И они соприкасались с царской семьей не чаще, а благодаря неудовольствию к ним государя даже реже, чем кто-либо другой.
За эту замкнутость больше всего обвиняли императрицу, и в последние годы войны редко кто из семьи относился к ней с теплым чувством, выдумывая о ней небылицы и подозревая во всем.
«В сущности, мы одни из семьи любим Аликс», – говорила как-то великая княгиня Елизавета Маврикиевна своему мужу великому князю Константину Константиновичу, тогда уже тяжко больному. И он только кивнул ей утвердительно головой. Они, конечно, немного ошибались.
Кроме них, императрицу любили и великая княгиня Ольга Александровна, Димитрий Константинович, отчасти великий князь Павел Александрович и довольно долго, до своей женитьбы, Михаил Александрович.
Но простые смертные, немногие, кому удавалось в те дни подходить к ней, хотя бы ненадолго, близко, начинали сейчас же ее любить и уважать. Таких людей, впрочем, было мало: несколько десятков раненых офицеров и солдат из ее лазаретов, кой-кто из дворцовой прислуги и служащих в ее санитарных поездах и других учреждениях, связанных с ее именем и ее непосредственной деятельностью.
Правда, эти люди были незначительны по своему положению, и их восторженное отношение заглушалось всеобщей враждебностью остальных.
Но это был сколок с того же самого тогдашнего русского общества, со всеми его достоинствами и недостатками, имевший только счастливую возможность ближе узнать императрицу, а узнав ближе, ее и полюбить.

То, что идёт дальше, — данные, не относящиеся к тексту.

Lemma place_lookup doc role p c t k :
  document_correspondents (place doc role p c t) !! k =
    if bool_decide (k = (doc, c, role)) then Some p else document_correspondents t !! k.
Proof.
  unfold place. case_bool_decide as E1; case_bool_decide as E2; subst; try done.
  - cbn. by rewrite lookup_insert_eq.
  - cbn. by rewrite lookup_insert_ne.
Qed.

Lemma place_all_other doc role from l t k :
  (forall c, c ∈ l -> k <> (doc, c, role)) ->
  document_correspondents (place_all doc role from l t) !! k = document_correspondents t !! k.
Proof.
  revert from t; induction l as [|c l IH]; intros from t H; [done|]. cbn [place_all].
  rewrite IH by (intros; apply H; by apply list_elem_of_further). rewrite place_lookup.
  rewrite bool_decide_eq_false_2; [done|]. apply H, list_elem_of_here.
Qed.
Lemma place_all_at doc role from l t i c :
  NoDup l -> l !! i = Some c ->
  document_correspondents (place_all doc role from l t) !! (doc, c, role) = Some (from + Z.of_nat i).
Proof.
  intros Hn; revert from t i. induction Hn as [|x l Hx Hn IH]; intros from t i Hi; [done|].
  cbn [place_all]. destruct i as [|i].
  - injection Hi as ->. rewrite place_all_other by (intros y Hy [= ->]; done).
    rewrite place_lookup, bool_decide_eq_true_2 by done. f_equal. lia.
  - cbn in Hi. rewrite (IH _ _ i) by done. f_equal. lia.
Qed.

Fixpoint ranked (from : Z) (l : list Z) : list (Z * Z) :=
  match l with [] => [] | c :: l' => (from, c) :: ranked (from + 1) l' end.
Lemma ranked_elem from l p c : (p, c) ∈ ranked from l <-> exists i, l !! i = Some c /\ p = from + Z.of_nat i.
Proof.
  revert from; induction l as [|x l IH]; intros from; cbn [ranked].
  - split; [by intros ?%not_elem_of_nil|]. by intros (i & Hi & _).
  - rewrite elem_of_cons, IH. split.
    + intros [[= -> ->]|(i & Hi & ->)]; [exists 0%nat; split; [done|lia]|exists (S i); split; [done|lia]].
    + intros ([|i] & Hi & ->); [left; injection Hi as ->; f_equal; lia|right; exists i; split; [done|lia]].
Qed.
Lemma ranked_sorted from l : StronglySorted rank_le (ranked from l).
Proof.
  revert from; induction l as [|x l IH]; intros from; [constructor|]. cbn. constructor; [done|].
  apply Forall_forall. intros [p c] (i & _ & ->)%ranked_elem. unfold rank_le. cbn. lia.
Qed.
Lemma ranked_snd from l : (ranked from l).*2 = l.
Proof. revert from; induction l as [|x l IH]; intros from; [done|]. cbn. by rewrite IH. Qed.
Lemma ranked_NoDup from l : NoDup l -> NoDup (ranked from l).
Proof. intros H. apply NoDup_fmap_1 with (f := snd). by rewrite ranked_snd. Qed.

(** Renumbering a listing of exactly the related correspondents makes it the order. *)
Lemma place_all_order doc role l t :
  NoDup l -> (forall c, c ∈ l <-> is_Some (document_correspondents t !! (doc, c, role))) ->
  in_order (place_all doc role 0 l t) doc role = l.
Proof.
  intros Hn Hl. unfold in_order. rewrite (sorted_rows_unique (ranked 0 l)); [apply ranked_snd| |apply ranked_sorted].
  apply NoDup_Permutation; [by apply ranked_NoDup|apply role_rows_nodup|].
  intros [p c]. rewrite ranked_elem, role_rows_elem. split.
  - intros (i & Hi & ->). by apply place_all_at.
  - intros H. destruct (decide (c ∈ l)) as [Hc|Hc].
    + apply list_elem_of_lookup in Hc as (i & Hi). rewrite (place_all_at doc role 0 l t i c) in H by done.
      injection H as <-. by exists i.
    + rewrite place_all_other in H by (intros c' Hc' [= ->]; done). destruct Hc. apply Hl. eauto.
Qed.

Как все могло бы быть иначе, если бы эта возможность была бы предоставлена и остальным!
Впрочем, в отравленные упадком дни даже близкое общение с возможно широкими общественными кругами не спасает избранную безумием жертву ни от злобных наветов, ни от гибели. Это и неудивительно, так как историю делают люди, и их мелкие страсти остаются неизменными, несмотря ни на разницу культур, ни на протекшие тысячелетия.